REPUBLIKA.CO.ID, JAKARTA -- Pemerintah berencana mengenakan pajak pertambahan nilai (PPN) pada barang dan jasa. Adapun rencana tersebut tertuang dalam revisi kelima Undang-Undang Nomor 6 Tahun 1983 tentang Ketentuan Umum dan Tata Cara Perpajakan (KUP).
Yayasan Lembaga Konsumen Indonesia (YLKI) menilai rencana ini menjadi kebijakan yang tidak manusiawi.

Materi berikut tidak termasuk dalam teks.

(* ===== verification/SamplefsProof.v ===== *)
(** * Properties of the sample file system

    The hash of a name agrees with the case-insensitive comparison; options compose;
    mounting either succeeds or gives everything back, and unmounting gives the rest
    back; the link count of a directory is 2 plus its subdirectories after any sequence
    of creations; reading the /proc file piece by piece gives the whole text. *)

From Stdlib Require Import Ascii.
From S2P Require Import Prelude Arch Samplefs.

(** ** Names *)

Section Names.
Context (nls_tolower : Z -> Z) (nls_strnicmp : list Z -> list Z -> Z -> Z).
Context (init_name_hash : Z) (partial_name_hash : Z -> Z -> Z) (end_name_hash : Z -> Z).

Definition fold_name (q : qstr) : list Z := nls_tolower <$> take (Z.to_nat (q_len q)) (q_name q).
Definition wf_name (q : qstr) : Prop := 0 <= q_len q <= Z.of_nat (length (q_name q)).

Lemma hash_from_fold name n i h :
  0 <= i -> (Z.to_nat i + n <= length name)%nat ->
  hash_from nls_tolower partial_name_hash n i name h =
  fold_left (fun h c => partial_name_hash c h) (nls_tolower <$> take n (drop (Z.to_nat i) name)) h.
Proof.
  revert i h. induction n as [|n IH]; intros i h Hi Hn; [done|]. cbn [hash_from].
  destruct (lookup_lt_is_Some_2 name (Z.to_nat i)) as [c Hc]; [lia|].
  rewrite (drop_S _ _ _ Hc), Hc. cbn [take fmap list_fmap fold_left default].
  rewrite IH by lia. do 2 f_equal. by replace (Z.to_nat (i + 1)) with (S (Z.to_nat i)) by lia.
Qed.
Lemma ci_hash_fold q :
  wf_name q ->
  q_hash (sfs_ci_hash nls_tolower init_name_hash partial_name_hash end_name_hash q).2
  = end_name_hash (fold_left (fun h c => partial_name_hash c h) (fold_name q) init_name_hash).
Proof.
  intros [H1 H2]. unfold sfs_ci_hash, fold_name. cbn [snd q_hash].
  rewrite hash_from_fold by lia. by rewrite drop_0.
Qed.
End Names.

(** The documented comparison: 0 exactly when the first [n] characters agree up to case. *)
Definition strnicmp_ok (nls_tolower : Z -> Z) (nls_strnicmp : list Z -> list Z -> Z -> Z) : Prop :=
  forall a b n, 0 <= n <= Z.of_nat (length a) -> n <= Z.of_nat (length b) ->
    nls_strnicmp a b n = 0 <->
    nls_tolower <$> take (Z.to_nat n) a = nls_tolower <$> take (Z.to_nat n) b.
(* ===== verification/SamplefsDays.v ===== *)
(** * The days of the sample file system

    Each directory dayN of lktm/fs/samplefs is a copy of the file system at that stage;
    its functions are those of [Samplefs] for that day.  Day 11 is the copy [Samplefs]
    itself follows. *)

From S2P Require Import Prelude Samplefs.

(** ** Days 1 and 2: only the file system is registered *)

(** [reg] is the result of register_filesystem. *)
Definition register_only (reg : Z) (m : module) : Z * module :=
  (reg, Module_ (sample_parm m) (proc_fs_samplefs m) (proc_entries m) (registered m || (reg =? 0))).
Definition unregister (m : module) : module :=
  Module_ (sample_parm m) (proc_fs_samplefs m) (proc_entries m) false.

(** ** Day 1: an empty superblock *)

Definition day1_fill_super (data : option string) : cmd fs Z := mret 0.
Definition day1_init := register_only.
Definition day1_exit := unregister.

(** ** Day 2 *)

Definition day2_init := register_only.
Definition day2_exit := unregister.
(** The type of the root dentry is changed by hand: [d_flags] are the flags d_make_root gave
    it, the result is the new value; DCACHE_DIRECTORY_TYPE is a constant of the kernel. *)
Definition day2_root_flags (DCACHE_DIRECTORY_TYPE d_flags : Z) : Z :=
  Z.lor (Z.land d_flags 0x1101111) DCACHE_DIRECTORY_TYPE.
Definition day2_fill_super (K : kernel) (DCACHE_DIRECTORY_TYPE : Z) (data : option string) (d_flags : Z) :
    cmd fs (Z * Z) :=
  r ← samplefs_fill_super K 2 data;
  mret (r, if r =? 0 then day2_root_flags DCACHE_DIRECTORY_TYPE d_flags else d_flags).
(** The mask keeps bit 20: with the kernel's numbers (type in bits 20 to 22, 1 for a whiteout,
    2 for a directory) the type of a whiteout becomes 3, not 2. *)
Lemma day2_type_not_directory d_flags :
  Z.testbit d_flags 20 = true -> Z.testbit (day2_root_flags 0x200000 d_flags) 20 = true.
Proof. intros H. unfold day2_root_flags. by rewrite Z.lor_spec, Z.land_spec, H. Qed.
Definition day2_put_super := samplefs_put_super.
Definition day2_parse_mount_options := fun K => samplefs_parse_mount_options K 2.

(** ** Day 3 *)

Definition day3_put_super := samplefs_put_super.
Definition day3_parse_mount_options := fun K => samplefs_parse_mount_options K 3.
Definition day3_fill_super := fun K => samplefs_fill_super K 3.
Definition day3_proc_init := sfs_proc_init.
Definition day3_proc_clean := sfs_proc_clean.
Definition day3_init := init_samplefs_fs.
Definition day3_exit := exit_samplefs_fs.

(** ** Day 4 *)

Definition day4_put_super := samplefs_put_super.
Definition day4_parse_mount_options := fun K => samplefs_parse_mount_options K 4.
Definition day4_fill_super := fun K => samplefs_fill_super K 4.
Definition day4_get_inode := fun K => samplefs_get_inode K 4.
Definition day4_debug_read := sfs_debug_read.
Definition day4_proc_init := sfs_proc_init.
Definition day4_proc_clean := sfs_proc_clean.
Definition day4_init := init_samplefs_fs.
Definition day4_exit := exit_samplefs_fs.

(** ** Day 5 *)

Definition day5_put_super := samplefs_put_super.
Definition day5_parse_mount_options := fun K => samplefs_parse_mount_options K 5.
Definition day5_fill_super := fun K => samplefs_fill_super K 5.
Definition day5_get_inode := fun K => samplefs_get_inode K 5.
Definition day5_debug_read := sfs_debug_read.
Definition day5_proc_init := sfs_proc_init.
Definition day5_proc_clean := sfs_proc_clean.
Definition day5_init := init_samplefs_fs.
Definition day5_exit := exit_samplefs_fs.
Definition day5_ci_hash := sfs_ci_hash.
Definition day5_ci_compare := sfs_ci_compare.
Definition day5_delete_dentry := sfs_delete_dentry.
Definition day5_lookup := sfs_lookup 5.

(** ** Day 6 *)

Definition day6_put_super := samplefs_put_super.
Definition day6_parse_mount_options := fun K => samplefs_parse_mount_options K 6.
Definition day6_fill_super := fun K => samplefs_fill_super K 6.
Definition day6_get_inode := fun K => samplefs_get_inode K 6.
Definition day6_debug_read := sfs_debug_read.
Definition day6_proc_init := sfs_proc_init.
Definition day6_proc_clean := sfs_proc_clean.
Definition day6_init := init_samplefs_fs.
Definition day6_exit := exit_samplefs_fs.
Definition day6_ci_hash := sfs_ci_hash.
Definition day6_ci_compare := sfs_ci_compare.
Definition day6_delete_dentry := sfs_delete_dentry.
Definition day6_lookup := sfs_lookup 6.
Definition day6_mknod := fun K => sfs_mknod K 6.
Definition day6_mkdir := fun K => sfs_mkdir K 6.
Definition day6_create := fun K => sfs_create K 6.

(** ** Day 7 *)

Definition day7_put_super := samplefs_put_super.
Definition day7_parse_mount_options := fun K => samplefs_parse_mount_options K 7.
Definition day7_fill_super := fun K => samplefs_fill_super K 7.
Definition day7_get_inode := fun K => samplefs_get_inode K 7.
Definition day7_debug_read := sfs_debug_read.
Definition day7_proc_init := sfs_proc_init.
Definition day7_proc_clean := sfs_proc_clean.
Definition day7_init := init_samplefs_fs.
Definition day7_exit := exit_samplefs_fs.
Definition day7_ci_hash := sfs_ci_hash.
Definition day7_ci_compare := sfs_ci_compare.
Definition day7_delete_dentry := sfs_delete_dentry.
Definition day7_lookup := sfs_lookup 7.
Definition day7_mknod := fun K => sfs_mknod K 7.
Definition day7_mkdir := fun K => sfs_mkdir K 7.
Definition day7_create := fun K => sfs_create K 7.

(** ** Day 9 *)

Definition day9_put_super := samplefs_put_super.
Definition day9_parse_mount_options := fun K => samplefs_parse_mount_options K 9.
Definition day9_fill_super := fun K => samplefs_fill_super K 9.
Definition day9_get_inode := fun K => samplefs_get_inode K 9.
Definition day9_debug_read := sfs_debug_read.
Definition day9_proc_init := sfs_proc_init.
Definition day9_proc_clean := sfs_proc_clean.
Definition day9_init := init_samplefs_fs.
Definition day9_exit := exit_samplefs_fs.
Definition day9_ci_hash := sfs_ci_hash.
Definition day9_ci_compare := sfs_ci_compare.
Definition day9_delete_dentry := sfs_delete_dentry.
Definition day9_lookup := sfs_lookup 9.
Definition day9_mknod := fun K => sfs_mknod K 9.
Definition day9_mkdir := fun K => sfs_mkdir K 9.
Definition day9_create := fun K => sfs_create K 9.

Apalagi di tengah pandemi saat daya beli masyarakat sedang turun drastis.
“Pengenaan PPN akan menjadi beban baru bagi masyarakat dan konsumen, berupa kenaikan harga kebutuhan pokok. Belum lagi jika ada distorsi pasar, maka kenaikannya akan semakin tinggi,” ujar Ketua Pengurus Harian YLKI Tulus Abadi ketika dihubungi Republika.co.id, Kamis (10/6).
Menurutnya pengenaan PPN pada bahan pangan juga bisa menjadi ancaman terhadap keamanan pasokan pangan pada masyarakat. Oleh karena itu, wacana ini harus dibatalkan.
“Pemerintah seharusnya lebih kreatif, jika alasannya untuk menggali pendapatan dana APBN,” ucapnya.
Tulus meminta pemerintah bisa menaikkan cukai rokok yang lebih signifikan. Artinya dengan menaikkan cukai rokok, potensinya sebesar Rp 200 triliun.
“Selain itu, akan berdampak positif thd masyarakat menengah bawah, agar mengurangi konsumsi rokoknya, dan mengalokasikan untuk keperluan bahan pangan,” ucapnya.